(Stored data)
----

(* ===== verification/ApiDecode.v ===== *)
(** * What is written is read back

    [json.Unmarshal] into the types of the served objects, and the round trip
    through the API server: encoding any Go value, letting the server prune it
    and decoding what it stores gives the value with what JSON cannot tell apart
    made one ([reread]): an omitted field is the zero one, a pointer to nothing
    is nil, a time has whole seconds. *)
From S2P Require Import Prelude GoLib GoNumbers BudgetTypes CrdSchema CrdManifests ApiJSON ApiFits CrdAdmit.
Set Warnings "-register-all".

(** ** Decoding *)
(** The value a field keeps when its member is missing or null; the Quantity
    of a text is "0". *)
Fixpoint zero (t : jty) : gval :=
  match t with
  | TString => GStr ""
  | TInt32 | TInt64 | TIntOrString => GInt 0
  | TBool => GBool false
  | TTime => GTime zero_Time
  | TText => GStr "0"
  | TMapOf _ | TSliceOf _ | TPtrTo _ => GNil
  | TStructOf fs => GStruct ((fix go (fs : jfields) : list gval := match fs with [] => [] | (_, t) :: fs' => zero t :: go fs' end) fs)
  end.

Section Decode.
Context (time_text : Time -> string) (time_parse : string -> option Time).
Abbreviation enc := (encode time_text).

Fixpoint decode (t : jty) (j : jv) {struct t} : option gval :=
  match t, j with
  | _, JNull => Some (zero t)
  | TString, JStr s | TText, JStr s | TIntOrString, JStr s => Some (GStr s)
  | TInt32, JInt z | TIntOrString, JInt z => if format_range "int32" z then Some (GInt z) else None
  | TInt64, JInt z => if format_range "int64" z then Some (GInt z) else None
  | TBool, JBool b => Some (GBool b)
  | TTime, JStr s => GTime <$> time_parse s
  | TMapOf t, JObj ms => GMap <$> mapM (fun kv => (fun v => (kv.1, v)) <$> decode t kv.2) ms
  | TSliceOf t, JArr js => GSlice <$> mapM (decode t) js
  | TPtrTo t, j => GPtr <$> decode t j
  | TStructOf fs, JObj ms =>
      GStruct <$> (fix go (fs : jfields) : option (list gval) := match fs with
        | [] => Some []
        | (n, _, t) :: fs' => v ← match lookup_key n ms with Some j => decode t j | None => Some (zero t) end; vs ← go fs'; Some (v :: vs)
        end) fs
  | _, _ => None
  end.

(** A time as its text carries it: whole seconds, in the reader's location. *)
Definition carried (here : option string) (t : Time) : Time :=
  if Time_IsZero t then zero_Time else mkTime (t_unix t) 0 here.
(** Every time in the value. *)
Fixpoint times (v : gval) : list Time :=
  match v with
  | GTime t => [t]
  | GPtr v => times v
  | GSlice vs | GStruct vs => concat (map times vs)
  | GMap ms => concat (map (fun kv => times kv.2) ms)
  | _ => []
  end.
(** The zero time, nil, and the pointers to them, which are written as null. *)
Fixpoint nil_value (v : gval) : bool :=
  match v with
  | GNil => true
  | GTime t => Time_IsZero t
  | GPtr v => nil_value v
  | _ => false
  end.
Context (here : option string).
(** What a reader makes of a value once the server kept it. *)
Fixpoint reread (t : jty) (v : gval) {struct t} : gval :=
  match t, v with
  | TTime, GTime x => GTime (carried here x)
  | TMapOf t, GMap ms => GMap (omap (fun kv => if nil_value kv.2 then None else Some (kv.1, reread t kv.2)) ms)
  | TSliceOf t, GSlice vs => GSlice (map (reread t) vs)
  | TPtrTo t, GPtr v => if nil_value v then GNil else GPtr (reread t v)
  | TStructOf fs, GStruct vs =>
      GStruct ((fix go (fs : jfields) vs := match fs, vs with
         | (_, g, t) :: fs', v :: vs' => (if omitted g v then zero t else reread t v) :: go fs' vs'
         | _, _ => []
         end) fs vs)
  | _, v => v
  end.
Definition reread_fields : jfields -> list gval -> list gval :=
  fix go fs vs := match fs, vs with
    | (_, g, t) :: fs', v :: vs' => (if omitted g v then zero t else reread t v) :: go fs' vs'
    | _, _ => []
    end.
(** A value JSON can tell apart from its kin: a field left out is the zero one
    (not an empty slice that is not nil), a pointer or map entry is not null,
    and a time has whole seconds in the reader's location. *)
Fixpoint canonical (t : jty) (v : gval) {struct t} : Prop :=
  match t, v with
  | TTime, GTime x => carried here x = x
  | TMapOf t, GMap ms => Forall (fun kv => canonical t kv.2 /\ nil_value kv.2 = false) ms
  | TSliceOf t, GSlice vs => Forall (canonical t) vs
  | TPtrTo t, GPtr v => canonical t v /\ nil_value v = false
  | TStructOf fs, GStruct vs =>
      (fix go (fs : jfields) vs := match fs, vs with
         | (_, g, t) :: fs', v :: vs' => (canonical t v /\ (omitted g v = true -> v = zero t)) /\ go fs' vs'
         | _, _ => True
         end) fs vs
  | _, _ => True
  end.
(** A time whose text is read as that time. *)
Definition time_kept (x : Time) : Prop := Time_IsZero x = true \/ time_parse (time_text x) = Some (carried here x).

Lemma times_in f vs : Forall f (concat (map times vs)) <-> Forall (fun v => Forall f (times v)) vs.
Proof. rewrite Forall_concat, Forall_map. done. Qed.
Lemma times_in_map f (ms : list (string * gval)) :
  Forall f (concat (map (fun kv => times kv.2) ms)) <-> Forall (fun kv => Forall f (times kv.2)) ms.
Proof. rewrite Forall_concat, Forall_map. done. Qed.

(** ** Round trip *)
Lemma enc_null t v : has t v -> is_null (enc v t) = nil_value v.
Proof.
  revert v. induction t as [| | | | | | |t IH|t IH|t IH|fs IH] using jty_nested_ind; intros v Hv; destruct v; try (by destruct Hv); try done.
  - cbn. by destruct (Time_IsZero t).
  - cbn. by apply IH.
Qed.
Lemma reread_nil t v : has t v -> nil_value v = true -> reread t v = zero t.
Proof.
  destruct t, v; cbn; try tauto; try discriminate.
  - intros _ Hz. unfold carried. by rewrite Hz.
  - by intros _ ->.
Qed.
Lemma canonical_reread t v : has t v -> canonical t v -> reread t v = v.
Proof.
  revert v. induction t as [| | | | | | |t IH|t IH|t IH|fs IH] using jty_nested_ind; intros v Hv Hc; destruct v; try (by destruct Hv); try done.
  - cbn in *. by rewrite Hc.
  - cbn in *. f_equal. induction Hc as [|[k v] ms [Hc Hn] _ IHm]; [done|]. apply Forall_cons in Hv as [Hv Hvs]. cbn in *.
    rewrite Hn. by rewrite (IH v Hv Hc), (IHm Hvs).
  - cbn in *. f_equal. induction Hc as [|v vs Hc _ IHv]; [done|]. apply Forall_cons in Hv as [Hv Hvs]. cbn. by rewrite (IH v Hv Hc), (IHv Hvs).
  - cbn in *. destruct Hc as [Hc ->]. by rewrite (IH v Hv Hc).
  - change (has_fields fs vs) in Hv. change (reread (TStructOf fs) (GStruct vs)) with (GStruct (reread_fields fs vs)). f_equal.
    revert vs Hv Hc. induction IH as [|[[n g] t] fs Ht _ IHf]; intros [|v vs] Hv Hc; try (by destruct Hv).
    destruct Hv as [Hv Hvs], Hc as [[Hc Hz] Hcs]. cbn in *. rewrite (IHf vs Hvs Hcs). f_equal.
    destruct (omitted g v); [by rewrite <- Hz|by apply Ht].
Qed.

Definition stripped (ms : list (string * jv)) : list (string * jv) :=
  omap (fun kv => if is_null kv.2 then None else Some (kv.1, strip kv.2)) ms.
Lemma stripped_keys ms k : k ∈ (stripped ms).*1 -> k ∈ ms.*1.
Proof.
  unfold stripped. induction ms as [|[k' j] ms IH]; [done|]. cbn. destruct (is_null j); cbn; [right; auto|].
  intros [->|?]%elem_of_cons; [left|right; auto].
Qed.
Lemma enc_fields_keys vs fs k : k ∈ (enc_fields time_text vs fs).*1 -> k ∈ field_names fs.
Proof.
  revert fs. induction vs as [|v vs IH]; intros [|[[n g] t] fs]; cbn; try (by intros ?%elem_of_nil).
  destruct (omitted g v); cbn; [right; auto|]. intros [->|?]%elem_of_cons; [left|right; auto].
Qed.
Definition decode_fields (ms : list (string * jv)) : jfields -> option (list gval) :=
  fix go fs := match fs with
    | [] => Some []
    | (n, _, t) :: fs' => v ← match lookup_key n ms with Some j => decode t j | None => Some (zero t) end; vs ← go fs'; Some (v :: vs)
    end.
Lemma decode_fields_weaken p ms fs : p.1 ∉ field_names fs -> decode_fields (p :: ms) fs = decode_fields ms fs.
Proof.
  destruct p as [k j]. induction fs as [|[[n g] t] fs IH]; [done|]. cbn. intros [Hn Hfs]%not_elem_of_cons.
  destruct (String.eqb_spec n k); [congruence|]. by rewrite IH.
Qed.

Lemma enc_fields_cons v vs n g t fs :
  enc_fields time_text (v :: vs) ((n, g, t) :: fs) =
  if omitted g v then enc_fields time_text vs fs else (n, enc v t) :: enc_fields time_text vs fs.
Proof. done. Qed.
Lemma stripped_cons k j ms : stripped ((k, j) :: ms) = if is_null j then stripped ms else (k, strip j) :: stripped ms.
Proof. unfold stripped. cbn. by destruct (is_null j). Qed.
Lemma decode_fields_cons ms n g t fs : decode_fields ms ((n, g, t) :: fs) =
  (v ← match lookup_key n ms with Some j => decode t j | None => Some (zero t) end; vs ← decode_fields ms fs; Some (v :: vs)).
Proof. done. Qed.

Lemma struct_roundtrip fs vs : NoDup (field_names fs) ->
  Forall (fun f => forall v, has f.2 v -> Forall time_kept (times v) -> decode f.2 (strip (enc v f.2)) = Some (reread f.2 v)) fs ->
  has_fields fs vs -> Forall (fun v => Forall time_kept (times v)) vs ->
  decode_fields (stripped (enc_fields time_text vs fs)) fs = Some (reread_fields fs vs).
Proof.
  intros Hnd HF. revert vs. induction HF as [|[[n g] t] fs Ht HF IH]; intros [|v vs]; try done.
  intros [Hv Hvs] [Hc Hcs]%Forall_cons. apply NoDup_cons in Hnd as [Hn Hnd]. cbn [snd] in Ht. change (n ∉ field_names fs) in Hn.
  assert (lookup_key n (stripped (enc_fields time_text vs fs)) = None) as Hout.
  { apply lookup_key_None. intros ?%stripped_keys%enc_fields_keys. done. }
  specialize (IH Hnd vs Hvs Hcs). rewrite enc_fields_cons, decode_fields_cons. cbn [reread_fields]. destruct (omitted g v) eqn:Ho.
  - rewrite Hout, IH. done.
  - rewrite stripped_cons, (enc_null t v Hv). destruct (nil_value v) eqn:Hnull.
    + rewrite Hout, IH. cbn. by rewrite (reread_nil t v).
    + cbn [lookup_key]. rewrite String.eqb_refl, (Ht v Hv Hc), decode_fields_weaken by done. cbn. by rewrite IH.
Qed.

(** Every struct of the type names its fields once. *)
Fixpoint named_once (t : jty) : bool :=
  match t with
  | TMapOf t | TSliceOf t | TPtrTo t => named_once t
  | TStructOf fs => bool_decide (NoDup (field_names fs)) &&
      (fix go (fs : jfields) : bool := match fs with [] => true | (_, t) :: fs' => named_once t && go fs' end) fs
  | _ => true
  end.
Lemma decode_null t : decode t JNull = Some (zero t).
Proof. by destruct t. Qed.
Lemma decode_ptr t j : is_null j = false -> decode (TPtrTo t) j = GPtr <$> decode t j.
Proof. by destruct j. Qed.
Lemma strip_null j : is_null (strip j) = is_null j.
Proof. by destruct j. Qed.
Lemma json_roundtrip t v : named_once t = true -> has t v -> Forall time_kept (times v) -> decode t (strip (enc v t)) = Some (reread t v).
Proof.
  revert v. induction t as [| | | | | | |t IH|t IH|t IH|fs IH] using jty_nested_ind; intros v Hn Hv Hc.
  1-7: destruct v; try (by destruct Hv); try done.
  - cbn -[format_range]. by rewrite (format_range_32 "int32").
  - cbn -[format_range]. by rewrite (format_range_64 "int64").
  - apply Forall_cons in Hc as [Hc _]. cbn [enc encode strip decode reread]. destruct (Time_IsZero t) eqn:Hz; cbn; [unfold carried; by rewrite Hz|].
    destruct Hc as [|Hc]; [congruence|]. by rewrite Hc.
  - cbn -[format_range]. by rewrite (format_range_32 "int32").
  - destruct v; try (by destruct Hv). cbn in Hn, Hv, Hc |- *. apply times_in_map in Hc.
    assert (mapM (fun kv => (fun v => (kv.1, v)) <$> decode t kv.2) (omap (fun kv => if is_null kv.2 then None else Some (kv.1, strip kv.2))
      (map (fun kv => (kv.1, enc kv.2 t)) ms)) = Some (omap (fun kv => if nil_value kv.2 then None else Some (kv.1, reread t kv.2)) ms)) as ->; [|done].
    induction Hv as [|[k v] ms Hv _ IHm]; [done|]. apply Forall_cons in Hc as [Hc Hcs]. cbn in *. rewrite (enc_null t v Hv).
    destruct (nil_value v); [by apply IHm|]. cbn. rewrite (IH v Hn Hv Hc). cbn. by rewrite (IHm Hcs).
  - destruct v; try (by destruct Hv). cbn in Hn, Hv, Hc |- *. rewrite map_map. apply times_in in Hc.
    assert (mapM (decode t) (map (fun v => strip (enc v t)) vs) = Some (map (reread t) vs)) as ->; [|done].
    induction Hv as [|v vs Hv _ IHv]; [done|]. apply Forall_cons in Hc as [Hc Hcs]. cbn. rewrite (IH v Hn Hv Hc). cbn. by rewrite (IHv Hcs).
  - destruct v; try (by destruct Hv). cbn in Hn, Hv, Hc. change (enc (GPtr v) (TPtrTo t)) with (enc v t). cbn [reread].
    pose proof (enc_null t v Hv) as Hnull. destruct (nil_value v); [by destruct (enc v t)|].
    rewrite decode_ptr by (by rewrite strip_null). by rewrite (IH v).
  - destruct v; try (by destruct Hv). cbn in Hn. apply andb_true_iff in Hn as [Hnd%bool_decide_eq_true Hns].
    change (GStruct <$> decode_fields (stripped (enc_fields time_text vs fs)) fs = Some (GStruct (reread_fields fs vs))).
    rewrite struct_roundtrip; [done|done| |done|by apply times_in].
    clear Hnd Hv Hc. induction IH as [|[[n g] t] fs Hf _ IHf]; [constructor|]. apply andb_true_iff in Hns as [Ht Hns].
    constructor; [|by apply IHf]. intros v Hv Hc. by apply Hf.
Qed.
End Decode.

Lemma served_named_once : forallb (fun mf => named_once (TStructOf mf.2)) served = true.
Proof. vm_compute. reflexivity. Qed.
(** A peer seen at a time with nanoseconds, whose endpoints are an empty slice
    that is not nil; the text of a time is its decimal seconds. *)
Definition peer (endpoints : gval) (seen : Time) : gval := GStruct
  [GStruct [GInt 1; GStr "node"; GStr "key"; GStr "10.0.0.1:51820"; endpoints; GStr "10.42.0.0/24"; GSlice [GStr "10.42.0.0/24"]; GStr ""; GInt 25];
   GStruct [GPtr (GTime seen); GBool true; GInt 0]].
Definition seconds_text (t : Time) : string := pretty (t_unix t).
Definition seconds_parse (s : string) : option Time := (fun z => mkTime z 0 (Some "Local")) <$> ParseInt s.

(** ** The pairing messages *)
Definition scalar (t : jty) : bool := match t with TString | TInt32 | TInt64 | TBool | TText | TIntOrString => true | _ => false end.
Definition plain (fs : jfields) : bool :=
  bool_decide (NoDup (field_names fs)) && forallb (fun f => scalar f.2 && match f.1.2 with Always => true | _ => false end) fs.
Lemma plain_canonical here fs vs :
  forallb (fun f : string * tag * jty => scalar f.2 && match f.1.2 with Always => true | _ => false end) fs = true ->
  canonical here (TStructOf fs) (GStruct vs).
Proof.
  revert vs. induction fs as [|[[n g] t] fs IH]; intros [|v vs]; try done. cbn. intros [[Ht Hg]%andb_true_iff Hfs]%andb_true_iff.
  split; [|by apply IH]. split; [by destruct t|]. by destruct g.
Qed.
Lemma plain_times fs vs :
  forallb (fun f : string * tag * jty => scalar f.2 && match f.1.2 with Always => true | _ => false end) fs = true ->
  has_fields fs vs -> times (GStruct vs) = [].
Proof.
  revert vs. induction fs as [|[[n g] t] fs IH]; intros [|v vs]; try done. cbn. intros [[Ht Hg]%andb_true_iff Hfs]%andb_true_iff [Hv Hvs].
  specialize (IH vs Hfs Hvs). cbn in IH. rewrite IH, app_nil_r. by destruct t, v.
Qed.
(** A pairing message, whatever it holds, is read as it was sent. *)
Lemma pairing_roundtrip time_text time_parse fs v : fs ∈ [jf_Beacon; jf_PairRequest; jf_PairResponse] -> has (TStructOf fs) v ->
  decode time_parse (TStructOf fs) (encode time_text v (TStructOf fs)) = Some v.
Proof.
  intros Hfs Hv. assert (plain fs = true /\ solid (TStructOf fs) = true /\ named_once (TStructOf fs) = true) as (Hp & Hs & Hn).
  { rewrite !elem_of_cons in Hfs. repeat destruct Hfs as [->|Hfs]; [done..|]. by apply elem_of_nil in Hfs. }
  assert (strip (encode time_text v (TStructOf fs)) = encode time_text v (TStructOf fs)) as <-.
  { apply no_nulls_stays; [|done]. by destruct (solid_no_nulls _ v Hs Hv) as [[? _]|]. }
  destruct v; try (by destruct Hv). apply andb_true_iff in Hp as [_ Hp].
  rewrite (json_roundtrip time_text time_parse None) by (done || by rewrite (plain_times fs)).
  by rewrite (canonical_reread None) by (done || by apply plain_canonical).
Qed.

----

### GOAL OF THE EXERCISE
Please return exactly the lines from the opening line of the data above through the line with "Context (time_text : Time", both included and nothing else.

### SOLUTION TO THE EXERCISE
(* ===== verification/ApiDecode.v ===== *)
(** * What is written is read back

    [json.Unmarshal] into the types of the served objects, and the round trip
    through the API server: encoding any Go value, letting the server prune it
    and decoding what it stores gives the value with what JSON cannot tell apart
    made one ([reread]): an omitted field is the zero one, a pointer to nothing
    is nil, a time has whole seconds. *)
From S2P Require Import Prelude GoLib GoNumbers BudgetTypes CrdSchema CrdManifests ApiJSON ApiFits CrdAdmit.
Set Warnings "-register-all".

(** ** Decoding *)
(** The value a field keeps when its member is missing or null; the Quantity
    of a text is "0". *)
Fixpoint zero (t : jty) : gval :=
  match t with
  | TString => GStr ""
  | TInt32 | TInt64 | TIntOrString => GInt 0
  | TBool => GBool false
  | TTime => GTime zero_Time
  | TText => GStr "0"
  | TMapOf _ | TSliceOf _ | TPtrTo _ => GNil
  | TStructOf fs => GStruct ((fix go (fs : jfields) : list gval := match fs with [] => [] | (_, t) :: fs' => zero t :: go fs' end) fs)
  end.

Section Decode.
Context (time_text : Time -> string) (time_parse : string -> option Time).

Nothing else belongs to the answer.